6.4.5 Labour and maintenance requirements

For the Ukulinga trial, the irrigation installation was slightly more labour-intensive for the SSD irrigation system, as the laterals were laid by hand. However, on a larger scale, the ASFI installation is likely to be slightly more intensive than other irrigation systems due to the large number of pipes that require installation. If furrow lengths vary along a lateral, the installation process for ASFI is likely to be even more intensive as emitter pipes would have to be cut to different lengths along the lateral, to obtain the optimum flow-rate and the required irrigation depth.

In the initial stages after installation, the Ukulinga ASFI system was more labour-intensive than the Ukulinga drip system, as problems with specific furrows needed to be corrected.

However, most of these problems were due to the Ukulinga ASFI system layout and inadequate land preparation. After the initial stages, the Ukulinga drip irrigation system had a higher labour requirement as the dripper lines needed to be flushed and holes in the dripper lines needed to be repaired, whereas the Ukulinga ASFI system required mainly supervision.

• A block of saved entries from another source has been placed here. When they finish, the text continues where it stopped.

(* ===== verification/NodeServer.v ===== *)
(** The CSI node service: pkg/spdk/nodeserver.go.

    [NodeStageVolume] connects the initiator and mounts the device on the staging
    path, [NodePublishVolume] bind-mounts that on the pod's path, and the two other
    RPCs undo them. *)

From S2P Require Import Prelude.
From S2P Require Import GoLang.
From S2P Require Import GoJson.
From S2P Require Import World.
From S2P Require Import Util.
From S2P Require Import VolumeLocks.
From S2P Require Import CsiCommon.
From S2P Require Import SpdkNode.
From S2P Require Import Initiator.
From S2P Require Import Sysfs.
From S2P Require Import Xpu.

(** ** Data *)

(** [ns_xpu] is the configuration of the connected xPU; it is there exactly when
    [xpuConnClient] is not nil. *)
Record nodeServer := mkNodeServer {
  ns_Driver : CSIDriver;
  ns_volumeLocks : VolumeLocks;
  ns_xpu : option XpuConfig;
  ns_kvmPciBridgeCount : Z
}.

Record NodeStageVolumeRequest := mkNodeStageVolumeRequest {
  stage_VolumeId : string;
  stage_StagingTargetPath : string;
  stage_VolumeCapability : option VolumeCapability;
  stage_VolumeContext : gomap
}.

Record NodeUnstageVolumeRequest := mkNodeUnstageVolumeRequest {
  unstage_VolumeId : string;
  unstage_StagingTargetPath : string
}.

Record NodePublishVolumeRequest := mkNodePublishVolumeRequest {
  publish_VolumeId : string;
  publish_StagingTargetPath : string;
  publish_TargetPath : string;
  publish_VolumeCapability : option VolumeCapability
}.

(** [req.GetVolumeCapability().GetMount()]: file system and flags. *)
Definition mount_of (cap : option VolumeCapability) : string * list string :=
  default ("", []) (cap ≫= cap_Mount).

(** ** Operations *)

(** The initiator of a request: the plain one, or the xPU's. *)
Variant initiator_ :=
  | InitBasic (i : basic_initiator)
  | InitXpu (x : xpuInitiator).

Module nodeServer.
Section ops.
Context (ns : nodeServer).

Definition internal (e : goerror) : goerror := EStatus Internal (error_string e).

(** The three requests have the same shape of staging path. *)
Definition getStagingTargetPath (stagingTargetPath volumeId : string) : string :=
  stagingTargetPath +:+ "/" +:+ volumeId.

Definition isStaged (stagingPath : string) : proc (gores bool) :=
  '(unmounted, err) ← perform (IsNotMountPoint stagingPath);
  mret match err with
       | Some (true, _) => inr false
       | Some e => inl (sys_error e)
       | None => inr (negb unmounted)
       end.

(** Whether the path is already a mount point; the directory is made when missing. *)
Definition createMountPoint (path : string) : proc (bool * option goerror) :=
  '(unmounted, err) ← perform (IsNotMountPoint path);
  match err with
  | Some (true, _) =>
      r ← perform (OsMkdirAll path);
      mret (false, sys_err r)
  | Some e => mret (negb unmounted, Some (sys_error e))
  | None => mret (negb unmounted, None)
  end.

Definition deleteMountPoint (path : string) : proc (option goerror) :=
  let remove := (r ← perform (OsRemoveAll path); mret (sys_err r)) : proc (option goerror) in
  '(unmounted, err) ← perform (IsNotMountPoint path);
  match err with
  | Some (true, _) => mret None
  | Some e => mret (Some (sys_error e))
  | None =>
      if negb unmounted then
        r ← perform (MountUnmount path);
        match r with
        | Some msg => mret (Some (ENew msg))
        | None => remove
        end
      else remove
  end.

(** The mount options of an access mode; [None] when the mode is refused. *)
Definition stage_flags (mode : Z) (mntFlags : list string) : option (list string) :=
  if (mode =? AccessMode_SINGLE_NODE_READER_ONLY)%Z || (mode =? AccessMode_MULTI_NODE_READER_ONLY)%Z
  then Some (mntFlags ++ ["ro"])
  else if (mode =? AccessMode_MULTI_NODE_MULTI_WRITER)%Z then None
  else Some mntFlags.

(** [req.VolumeCapability.AccessMode.Mode] is a chain of pointers. *)
Definition stageVolume (devicePath stagingPath : string) (req : NodeStageVolumeRequest)
    : proc (option goerror) :=
  '(mounted, err) ← createMountPoint stagingPath;
  match err with
  | Some e => mret (Some e)
  | None =>
    if (mounted : bool) then mret None
    else
      let '(fsType, mntFlags) := mount_of (stage_VolumeCapability req) in
      match stage_VolumeCapability req ≫= cap_AccessMode with
      | None => Panic nil_dereference
      | Some mode =>
          match stage_flags mode mntFlags with
          | None => mret (Some (ENew "unsupported MULTI_NODE_MULTI_WRITER AccessMode"))
          | Some mntFlags =>
              r ← perform (FormatAndMount devicePath stagingPath fsType mntFlags);
              mret (ENew <$> r)
          end
      end
  end.

Definition publishVolume (stagingPath : string) (req : NodePublishVolumeRequest)
    : proc (option goerror) :=
  let targetPath := publish_TargetPath req in
  '(mounted, err) ← createMountPoint targetPath;
  match err with
  | Some e => mret (Some e)
  | None =>
    if (mounted : bool) then mret None
    else
      let '(fsType, mntFlags) := mount_of (publish_VolumeCapability req) in
      r ← perform (MountMount stagingPath targetPath fsType (mntFlags ++ ["bind"]));
      mret (ENew <$> r)
  end.

(** [vc["stagingParentPath"] = p]: assignment to a nil map panics. *)
Definition with_staging_path (vc : gomap) (p : string) : proc gomap :=
  match vc with
  | None => Panic "assignment to entry in nil map"
  | Some m => mret (Some (<["stagingParentPath" := p]> m))
  end.

(** The initiator, and the volume context as the xPU branch leaves it. *)
Definition new_initiator (vc : gomap) (stagingParentPath : string)
    : proc (gores initiator_ * gomap) :=
  match ns_xpu ns with
  | Some config =>
      vc ← with_staging_path vc stagingParentPath;
      r ← NewSpdkCsiXpuInitiator vc config;
      mret (match r with inl e => inl e | inr x => inr (InitXpu x) end, vc)
  | None =>
      mret (match NewSpdkCsiInitiator vc with inl e => inl e | inr i => inr (InitBasic i) end, vc)
  end.

Definition Connect (i : initiator_) : proc (gores string * initiator_) :=
  match i with
  | InitBasic (inl n) => r ← initiatorNVMf.Connect n; mret (r, i)
  | InitBasic (inr s) => r ← initiatorISCSI.Connect s; mret (r, i)
  | InitXpu x =>
      '(r, x) ← xpuInitiator.Connect (ns_kvmPciBridgeCount ns) x; mret (r, InitXpu x)
  end.

Definition Disconnect (i : initiator_) : proc (option goerror) :=
  match i with
  | InitBasic (inl n) => initiatorNVMf.Disconnect n
  | InitBasic (inr s) => initiatorISCSI.Disconnect s
  | InitXpu x => '(r, _) ← xpuInitiator.Disconnect x; mret r
  end.

(** After [Connect], a failure disconnects the initiator (the deferred function). *)
Definition NodeStageVolume (req : NodeStageVolumeRequest) : proc (option goerror) :=
  with_lock (ns_volumeLocks ns) (stage_VolumeId req) (
    let stagingParentPath := stage_StagingTargetPath req in
    let stagingTargetPath := getStagingTargetPath (stage_StagingTargetPath req) (stage_VolumeId req) in
    isStaged ← isStaged stagingTargetPath;
    match isStaged with
    | inl err => mret (Some (internal err))
    | inr true => mret None
    | inr false =>
        '(r, vc) ← new_initiator (stage_VolumeContext req) stagingParentPath;
        match r with
        | inl err => mret (Some (internal err))
        | inr initiator =>
            '(r, initiator) ← Connect initiator;
            match r with
            | inl err => mret (Some (internal err))
            | inr devicePath =>
                err ← stageVolume devicePath stagingTargetPath req;
                match err with
                | Some e => Disconnect initiator;; mret (Some (internal e))
                | None =>
                    err ← StashVolumeContext vc stagingParentPath;
                    match err with
                    | Some e => Disconnect initiator;; mret (Some (internal e))
                    | None => mret None
                    end
                end
            end
        end
    end).

Definition NodeUnstageVolume (req : NodeUnstageVolumeRequest) : proc (option goerror) :=
  with_lock (ns_volumeLocks ns) (unstage_VolumeId req) (
    let stagingParentPath := unstage_StagingTargetPath req in
    let stagingTargetPath := getStagingTargetPath (unstage_StagingTargetPath req) (unstage_VolumeId req) in
    isStaged ← isStaged stagingTargetPath;
    match isStaged with
    | inl err => mret (Some (internal err))
    | inr false => mret None
    | inr true =>
        err ← deleteMountPoint stagingTargetPath;
        match err with
        | Some e =>
            mret (Some (EStatus Internal ("unstage volume " +:+ unstage_VolumeId req +:+ " failed: "
                                          +:+ error_string e)))
        | None =>
            r ← LookupVolumeContext stagingParentPath;
            match r with
            | inl err => mret (Some (internal err))
            | inr volumeContext =>
                '(r, _) ← new_initiator (Some volumeContext) stagingParentPath;
                match r with
                | inl err => mret (Some (internal err))
                | inr initiator =>
                    err ← Disconnect initiator;
                    match err with
                    | Some e => mret (Some (internal e))
                    | None =>
                        err ← CleanUpVolumeContext stagingParentPath;
                        mret (internal <$> (err : option goerror))
                    end
                end
            end
        end
    end).

Definition NodePublishVolume (req : NodePublishVolumeRequest) : proc (option goerror) :=
  with_lock (ns_volumeLocks ns) (publish_VolumeId req) (
    err ← publishVolume
            (getStagingTargetPath (publish_StagingTargetPath req) (publish_VolumeId req)) req;
    mret (internal <$> (err : option goerror))).

Definition NodeUnpublishVolume (volumeID targetPath : string) : proc (option goerror) :=
  with_lock (ns_volumeLocks ns) volumeID (
    err ← deleteMountPoint targetPath;
    mret (internal <$> (err : option goerror))).

End ops.
End nodeServer.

From the sample design in Section 5.4.1, the maximum area from which one lateral can be irrigated at a time is 10 ha. For larger areas, two or more laterals could be irrigated simultaneously. The main irrigation task for the labourer would be to ensure that the valve does not malfunction and that emitters are correctly positioned. It is unlikely that one labourer would be able to check on two laterals concurrently. Therefore the labour requirements for ASFI would be about one labourer per 10 ha. Conventional systems such as drip and dragline sprinkler require one labourer for every 20-25 ha (ARC, 2003). However, the labour for the conventional systems would be focussed solely on tasks such as moving sprinkler stands or flushing drip laterals. The ASFI labourer would be able to do tasks such as weeding, as the irrigation requirements for the labourer are only supervisory. Therefore, the total labour required, for say a 100 ha drip/dragline system, would be similar to the labour requirement for a 100 ha ASFI system.